Lines in which "None" appears should be pulled from the data below.

Data records: Begin

(* ===== verification/H264Lists.v ===== *)
(** The reference picture lists of a slice
    (src/drivers/frame_provider/decoder/h264_multi/h264_dpb.c): their initial
    order, by picture number, order count or field, their modification by the
    commands of the slice header, the field lists of a macroblock adaptive
    frame, and the check of the finished lists.

    [listX] is an array of six arrays; the size of a list is a [char], signed
    or not: a value that only one of them holds is undefined here.  What is
    only printed is left out. *)

From stdpp Require Import base list numbers.
From Stdlib Require Import ZArith Lia Bool.
From S2P Require Import Prelude H264Types H264Sort H264Pool H264Mark.

#[local] Open Scope Z_scope.

(** ** Comparisons *)

(** The comparison functions: those of pictures and those of frame stores. *)
Definition asc (x y : Z) : Z := if x <? y then -1 else if y <? x then 1 else 0.
Definition desc (x y : Z) : Z := if x <? y then 1 else if y <? x then -1 else 0.

Definition by_pic (s : h264_dpb_stru) (cmp : Z → Z → Z) (key : StorablePicture → Z) (a b : option Z) : option Z :=
  a ← a; b ← b; x ← aget (m_PIC s) a; y ← aget (m_PIC s) b; Some (cmp (key x) (key y)).

Definition by_fs (s : h264_dpb_stru) (cmp : Z → Z → Z) (key : FrameStore → Z) (a b : option Z) : option Z :=
  a ← a; b ← b; x ← aget (mFrameStore s) a; y ← aget (mFrameStore s) b; Some (cmp (key x) (key y)).
Lemma owned_length l n : (∀ f, f ∈ l → length (own_store f) ≤ n)%nat → (length (owned l) ≤ Z.to_nat DPB_SIZE_MAX * n)%nat.
Proof.
  intros H. unfold owned. set (t := take (Z.to_nat DPB_SIZE_MAX) l). assert (length t ≤ Z.to_nat DPB_SIZE_MAX)%nat as Ht by (unfold t; rewrite length_take; lia).
  assert (∀ f, f ∈ t → length (own_store f) ≤ n)%nat as Hf. { intros f Hin. apply H. unfold t in Hin. by apply elem_of_take in Hin as (i & Hi & _); eapply list_elem_of_lookup_2. }
  clearbody t. revert Ht. generalize (Z.to_nat DPB_SIZE_MAX). induction t as [|f t IH]; intros m Hm; [cbn; lia|]. cbn in *. rewrite length_app.
  destruct m as [|m]; [lia|]. specialize (IH ltac:(intros; apply Hf; by right) m ltac:(lia)). specialize (Hf f ltac:(left)). lia.
Qed.

Lemma own_store_length f : (length (own_store f) ≤ 3)%nat.
Proof. unfold own_store. destruct (f_frame f), (f_top_field f), (f_bottom_field f); cbn; lia. Qed.

(** ** The invariant *)

(** The pictures of a frame store by [is_used]; [m] is [frame_mbs_only_flag]:
    a frame then has no field views, and there are no fields. *)
Definition shape_pics (m : bool) (f : FrameStore) : Prop :=
  (f_is_used f = 0 ∧ own_store f = []) ∨
  (m = false ∧ f_is_used f = 1 ∧ f_frame f = None ∧ is_Some (f_top_field f) ∧ f_bottom_field f = None) ∨
  (m = false ∧ f_is_used f = 2 ∧ f_frame f = None ∧ f_top_field f = None ∧ is_Some (f_bottom_field f)) ∨
  (f_is_used f = 3 ∧ is_Some (f_frame f) ∧
   if m then f_top_field f = None ∧ f_bottom_field f = None else is_Some (f_top_field f) ∧ is_Some (f_bottom_field f)).

(** Only what is in use is marked. *)
Record shape (m : bool) (f : FrameStore) : Prop := {
  sp_pics : shape_pics m f;
  sp_range : 0 ≤ f_is_reference f ≤ 3;
  sp_mask : Z.land (f_is_reference f) (f_is_used f) = f_is_reference f
}.

(** The lists of references and [last_picture] point to frame stores. *)
Definition refs_in (arr : list (option Z)) (n : Z) : Prop :=
  zlen arr = DPB_SIZE_MAX ∧ 0 ≤ n ≤ DPB_SIZE_MAX ∧ (∀ i, 0 ≤ i < n → ∃ k, aget arr i = Some (Some k) ∧ 0 ≤ k < DPB_SIZE_MAX) ∧
  NoDup (take (Z.to_nat n) arr).

(** The arrays the reference lists of a slice are built in. *)
Definition arrays_ok (d : DecodedPictureBuffer) : Prop :=
  zlen (fs_list0 d) = DPB_SIZE_MAX ∧ zlen (fs_list1 d) = DPB_SIZE_MAX ∧ zlen (fs_listlt d) = DPB_SIZE_MAX.

Record refs_ok (d : DecodedPictureBuffer) : Prop := {
  ro_arrays : arrays_ok d;
  ro_short : refs_in (fs_ref d) (ref_frames_in_buffer d);
  ro_long : refs_in (fs_ltref d) (ltref_frames_in_buffer d);
  ro_last : ∀ k, last_picture d = Some k → 0 ≤ k < DPB_SIZE_MAX
}.

(** The commands of a slice: each points to a later one. *)
Definition chain_ok (l : list DecRefPicMarking_s) : Prop :=
  zlen l = DEC_REF_PIC_MARKING_BUFFER_NUM_MAX ∧
  ∀ i c j, aget l i = Some c → Next c = Some j → i < j < DEC_REF_PIC_MARKING_BUFFER_NUM_MAX.

(** The memory management commands of a picture are those of the slice. *)
Definition commands_ok (x : StorablePicture) : Prop := ∀ c, p_dec_ref_pic_marking_buffer x = Some c → 0 ≤ c < DEC_REF_PIC_MARKING_BUFFER_NUM_MAX.

(** [n] arrays of [k] elements. *)
Definition grid {A} (n k : Z) (ll : list (list A)) : Prop := zlen ll = n ∧ ∀ l, l ∈ ll → zlen l = k.

(** The members of the slice are as large as they are declared; the elements
    of its first two lists point to pictures. *)
Record slice_ok (sl : Slice) : Prop := {
  so_chain : chain_ok (marking_buffer sl);
  so_lists : grid 6 (2 * MAX_LIST_SIZE) (listX sl);
  so_pics : ∀ x l p, x = 0 ∨ x = 1 → aget (listX sl) x = Some l → Some p ∈ l → 0 ≤ p ≤ MAX_PIC_BUF_NUM;
  so_sizes : zlen (listXsize sl) = 6;
  so_flags : zlen (ref_pic_list_reordering_flag sl) = 2;
  so_idc : grid 2 REORDERING_COMMAND_MAX_SIZE (modification_of_pic_nums_idc sl);
  so_diff : grid 2 REORDERING_COMMAND_MAX_SIZE (abs_diff_pic_num_minus1 sl);
  so_long : grid 2 REORDERING_COMMAND_MAX_SIZE (long_term_pic_idx sl)
}.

Data records: End

* Final answer:
  (m = false ∧ f_is_used f = 1 ∧ f_frame f = None ∧ is_Some (f_top_field f) ∧ f_bottom_field f = None) ∨
  (m = false ∧ f_is_used f = 2 ∧ f_frame f = None ∧ f_top_field f = None ∧ is_Some (f_bottom_field f)) ∨
   if m then f_top_field f = None ∧ f_bottom_field f = None else is_Some (f_top_field f) ∧ is_Some (f_bottom_field f)).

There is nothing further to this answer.